DATA FOR THIS EXERCISE:
= = = = = = =

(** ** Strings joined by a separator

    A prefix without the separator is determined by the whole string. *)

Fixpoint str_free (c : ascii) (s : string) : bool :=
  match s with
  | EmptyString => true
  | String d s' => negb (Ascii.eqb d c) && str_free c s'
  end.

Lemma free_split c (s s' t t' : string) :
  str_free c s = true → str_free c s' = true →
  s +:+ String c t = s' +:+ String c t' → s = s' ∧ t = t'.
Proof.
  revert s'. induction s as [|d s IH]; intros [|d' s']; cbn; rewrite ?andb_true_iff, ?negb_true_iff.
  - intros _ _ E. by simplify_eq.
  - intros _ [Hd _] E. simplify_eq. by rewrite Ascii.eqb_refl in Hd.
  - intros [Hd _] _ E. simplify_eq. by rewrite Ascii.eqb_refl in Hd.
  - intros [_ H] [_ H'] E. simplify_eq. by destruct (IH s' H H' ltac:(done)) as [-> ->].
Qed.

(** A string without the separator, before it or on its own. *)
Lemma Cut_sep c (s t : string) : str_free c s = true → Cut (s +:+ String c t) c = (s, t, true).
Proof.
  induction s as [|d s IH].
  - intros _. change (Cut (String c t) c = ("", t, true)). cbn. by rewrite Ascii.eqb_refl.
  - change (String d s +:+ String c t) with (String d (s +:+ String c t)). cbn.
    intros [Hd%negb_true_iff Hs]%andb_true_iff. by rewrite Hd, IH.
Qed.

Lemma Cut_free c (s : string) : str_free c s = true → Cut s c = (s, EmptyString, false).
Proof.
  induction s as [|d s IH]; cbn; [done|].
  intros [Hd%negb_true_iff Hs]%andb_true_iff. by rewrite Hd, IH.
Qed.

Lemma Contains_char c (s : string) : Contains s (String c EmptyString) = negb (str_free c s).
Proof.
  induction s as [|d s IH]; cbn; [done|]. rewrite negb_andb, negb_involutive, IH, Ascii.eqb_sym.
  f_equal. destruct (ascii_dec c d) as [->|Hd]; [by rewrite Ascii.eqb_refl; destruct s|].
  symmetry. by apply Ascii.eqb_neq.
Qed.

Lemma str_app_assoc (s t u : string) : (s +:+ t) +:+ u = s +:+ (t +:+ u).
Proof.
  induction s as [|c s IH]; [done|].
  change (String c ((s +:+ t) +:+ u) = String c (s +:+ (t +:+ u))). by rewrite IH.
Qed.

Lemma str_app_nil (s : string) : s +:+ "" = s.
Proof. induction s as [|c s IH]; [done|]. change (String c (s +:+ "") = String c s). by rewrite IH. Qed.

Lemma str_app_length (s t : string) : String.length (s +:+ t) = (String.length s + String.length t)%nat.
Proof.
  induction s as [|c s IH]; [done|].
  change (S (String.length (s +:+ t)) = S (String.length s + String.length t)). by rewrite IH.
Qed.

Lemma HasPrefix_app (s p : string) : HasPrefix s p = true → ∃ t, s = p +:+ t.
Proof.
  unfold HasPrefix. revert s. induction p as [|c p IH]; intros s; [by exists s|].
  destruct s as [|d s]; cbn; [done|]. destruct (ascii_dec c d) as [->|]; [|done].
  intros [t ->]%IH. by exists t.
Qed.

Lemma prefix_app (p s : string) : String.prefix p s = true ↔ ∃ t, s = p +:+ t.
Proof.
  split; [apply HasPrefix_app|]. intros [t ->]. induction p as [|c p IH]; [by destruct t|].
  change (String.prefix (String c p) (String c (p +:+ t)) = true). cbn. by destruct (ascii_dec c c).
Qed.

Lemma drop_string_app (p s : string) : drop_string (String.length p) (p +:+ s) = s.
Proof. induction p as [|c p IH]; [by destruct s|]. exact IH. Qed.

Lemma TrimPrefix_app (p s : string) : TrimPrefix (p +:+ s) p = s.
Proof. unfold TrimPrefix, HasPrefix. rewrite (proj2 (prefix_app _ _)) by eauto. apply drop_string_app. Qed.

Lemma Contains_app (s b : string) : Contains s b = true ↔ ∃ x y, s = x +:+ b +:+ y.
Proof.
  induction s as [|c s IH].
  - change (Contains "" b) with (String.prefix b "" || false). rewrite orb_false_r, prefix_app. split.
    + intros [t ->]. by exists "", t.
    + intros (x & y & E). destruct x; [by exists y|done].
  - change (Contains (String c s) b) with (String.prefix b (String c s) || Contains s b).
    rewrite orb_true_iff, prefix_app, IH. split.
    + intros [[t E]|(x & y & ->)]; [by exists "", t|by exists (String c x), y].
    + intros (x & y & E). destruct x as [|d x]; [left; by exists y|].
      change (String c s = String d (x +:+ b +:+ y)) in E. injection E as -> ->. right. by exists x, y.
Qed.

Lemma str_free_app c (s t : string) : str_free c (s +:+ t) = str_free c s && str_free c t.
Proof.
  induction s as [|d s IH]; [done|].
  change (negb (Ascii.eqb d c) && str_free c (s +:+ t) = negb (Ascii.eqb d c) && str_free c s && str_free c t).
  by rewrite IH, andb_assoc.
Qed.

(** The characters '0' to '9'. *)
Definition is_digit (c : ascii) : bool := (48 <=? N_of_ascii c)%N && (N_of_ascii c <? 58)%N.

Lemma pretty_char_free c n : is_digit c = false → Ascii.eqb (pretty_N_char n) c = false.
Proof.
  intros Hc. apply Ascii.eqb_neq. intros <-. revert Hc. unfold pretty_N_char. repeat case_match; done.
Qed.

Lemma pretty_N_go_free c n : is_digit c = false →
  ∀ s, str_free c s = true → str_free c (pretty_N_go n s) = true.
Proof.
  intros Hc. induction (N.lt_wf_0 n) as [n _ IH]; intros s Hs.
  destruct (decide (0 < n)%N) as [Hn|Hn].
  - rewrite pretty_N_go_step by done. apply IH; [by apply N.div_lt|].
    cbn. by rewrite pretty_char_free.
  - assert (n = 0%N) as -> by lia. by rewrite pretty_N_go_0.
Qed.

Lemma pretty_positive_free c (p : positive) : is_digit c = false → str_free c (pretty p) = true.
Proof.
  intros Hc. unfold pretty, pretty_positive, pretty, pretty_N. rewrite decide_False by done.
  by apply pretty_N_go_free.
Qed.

= = = = = = =

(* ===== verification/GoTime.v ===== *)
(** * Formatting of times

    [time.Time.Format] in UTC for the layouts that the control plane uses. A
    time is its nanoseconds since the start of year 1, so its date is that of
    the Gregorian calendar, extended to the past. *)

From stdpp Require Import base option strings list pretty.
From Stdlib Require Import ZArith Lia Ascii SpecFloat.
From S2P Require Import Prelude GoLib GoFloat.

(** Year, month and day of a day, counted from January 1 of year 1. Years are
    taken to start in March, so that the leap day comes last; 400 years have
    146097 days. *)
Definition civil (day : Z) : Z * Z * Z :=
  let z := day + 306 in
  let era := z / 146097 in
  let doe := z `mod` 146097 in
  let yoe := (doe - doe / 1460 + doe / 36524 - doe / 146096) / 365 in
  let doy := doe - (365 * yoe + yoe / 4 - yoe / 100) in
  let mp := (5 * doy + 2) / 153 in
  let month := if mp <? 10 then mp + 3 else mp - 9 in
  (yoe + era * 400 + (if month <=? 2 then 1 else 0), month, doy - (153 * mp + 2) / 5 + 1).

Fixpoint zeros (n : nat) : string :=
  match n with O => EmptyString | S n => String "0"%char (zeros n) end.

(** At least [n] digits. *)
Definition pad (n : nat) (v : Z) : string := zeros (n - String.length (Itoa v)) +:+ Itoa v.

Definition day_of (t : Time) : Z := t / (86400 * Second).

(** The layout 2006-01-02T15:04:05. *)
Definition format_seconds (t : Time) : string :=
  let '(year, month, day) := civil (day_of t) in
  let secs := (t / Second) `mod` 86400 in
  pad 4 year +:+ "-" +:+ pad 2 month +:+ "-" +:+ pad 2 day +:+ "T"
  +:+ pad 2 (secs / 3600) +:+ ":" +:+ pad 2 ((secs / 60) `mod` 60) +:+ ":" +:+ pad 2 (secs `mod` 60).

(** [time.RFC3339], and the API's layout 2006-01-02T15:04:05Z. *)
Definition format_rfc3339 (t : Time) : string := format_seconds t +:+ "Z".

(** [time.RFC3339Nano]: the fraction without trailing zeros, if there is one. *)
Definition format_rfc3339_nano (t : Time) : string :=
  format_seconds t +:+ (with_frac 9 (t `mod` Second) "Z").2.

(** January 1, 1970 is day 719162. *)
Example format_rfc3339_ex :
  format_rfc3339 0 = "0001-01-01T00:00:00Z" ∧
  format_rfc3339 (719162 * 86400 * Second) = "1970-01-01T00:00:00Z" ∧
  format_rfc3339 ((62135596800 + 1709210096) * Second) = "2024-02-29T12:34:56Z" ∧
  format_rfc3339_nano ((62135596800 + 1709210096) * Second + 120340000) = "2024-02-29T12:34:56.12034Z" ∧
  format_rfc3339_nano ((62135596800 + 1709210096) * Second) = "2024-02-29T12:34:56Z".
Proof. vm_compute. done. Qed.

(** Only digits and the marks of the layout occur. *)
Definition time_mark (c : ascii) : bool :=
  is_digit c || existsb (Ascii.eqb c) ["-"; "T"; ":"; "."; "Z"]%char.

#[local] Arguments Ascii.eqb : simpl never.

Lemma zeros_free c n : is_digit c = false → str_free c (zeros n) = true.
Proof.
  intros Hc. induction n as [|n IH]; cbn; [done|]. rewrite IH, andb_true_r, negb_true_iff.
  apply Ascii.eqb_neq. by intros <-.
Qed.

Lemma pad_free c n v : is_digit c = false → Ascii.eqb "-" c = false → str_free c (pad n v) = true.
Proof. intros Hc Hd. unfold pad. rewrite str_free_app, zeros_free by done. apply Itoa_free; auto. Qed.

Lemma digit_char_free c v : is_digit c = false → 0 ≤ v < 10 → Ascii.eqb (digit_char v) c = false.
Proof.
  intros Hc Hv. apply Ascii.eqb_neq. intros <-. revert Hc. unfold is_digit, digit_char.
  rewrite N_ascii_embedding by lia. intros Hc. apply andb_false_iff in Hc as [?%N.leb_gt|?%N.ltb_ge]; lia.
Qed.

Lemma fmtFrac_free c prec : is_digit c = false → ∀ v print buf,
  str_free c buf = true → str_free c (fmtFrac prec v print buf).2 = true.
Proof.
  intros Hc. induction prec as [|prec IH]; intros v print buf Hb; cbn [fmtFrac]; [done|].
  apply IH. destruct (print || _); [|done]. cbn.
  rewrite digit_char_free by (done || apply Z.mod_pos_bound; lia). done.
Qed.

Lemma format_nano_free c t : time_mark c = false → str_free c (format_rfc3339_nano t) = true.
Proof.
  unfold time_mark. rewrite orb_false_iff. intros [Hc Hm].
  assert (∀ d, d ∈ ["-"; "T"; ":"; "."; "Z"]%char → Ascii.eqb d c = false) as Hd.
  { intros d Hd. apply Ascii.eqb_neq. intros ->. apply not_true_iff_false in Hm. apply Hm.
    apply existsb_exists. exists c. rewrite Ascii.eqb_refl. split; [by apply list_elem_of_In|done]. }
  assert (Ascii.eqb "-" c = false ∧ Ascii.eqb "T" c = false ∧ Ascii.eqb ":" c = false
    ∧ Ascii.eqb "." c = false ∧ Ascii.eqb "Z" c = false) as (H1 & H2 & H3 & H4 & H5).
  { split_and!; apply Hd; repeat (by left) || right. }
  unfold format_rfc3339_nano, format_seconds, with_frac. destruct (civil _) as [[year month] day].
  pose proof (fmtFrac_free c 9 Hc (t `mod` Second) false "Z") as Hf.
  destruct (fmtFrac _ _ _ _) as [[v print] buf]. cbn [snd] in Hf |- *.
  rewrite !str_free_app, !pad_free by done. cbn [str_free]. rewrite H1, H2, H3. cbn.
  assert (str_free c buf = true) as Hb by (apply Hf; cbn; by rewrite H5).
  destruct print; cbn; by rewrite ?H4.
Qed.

= = = = = = =

PROBLEM TO SOLVE: Reproduce the lines of the entries above from the one with "c) && str_free c s'" to the one with "revert s'. induction", both included, exactly and without any other line.

SOLUTION FOR THIS TASK:
  | String d s' => negb (Ascii.eqb d c) && str_free c s'
  end.

Lemma free_split c (s s' t t' : string) :
  str_free c s = true → str_free c s' = true →
  s +:+ String c t = s' +:+ String c t' → s = s' ∧ t = t'.
Proof.
  revert s'. induction s as [|d s IH]; intros [|d' s']; cbn; rewrite ?andb_true_iff, ?negb_true_iff.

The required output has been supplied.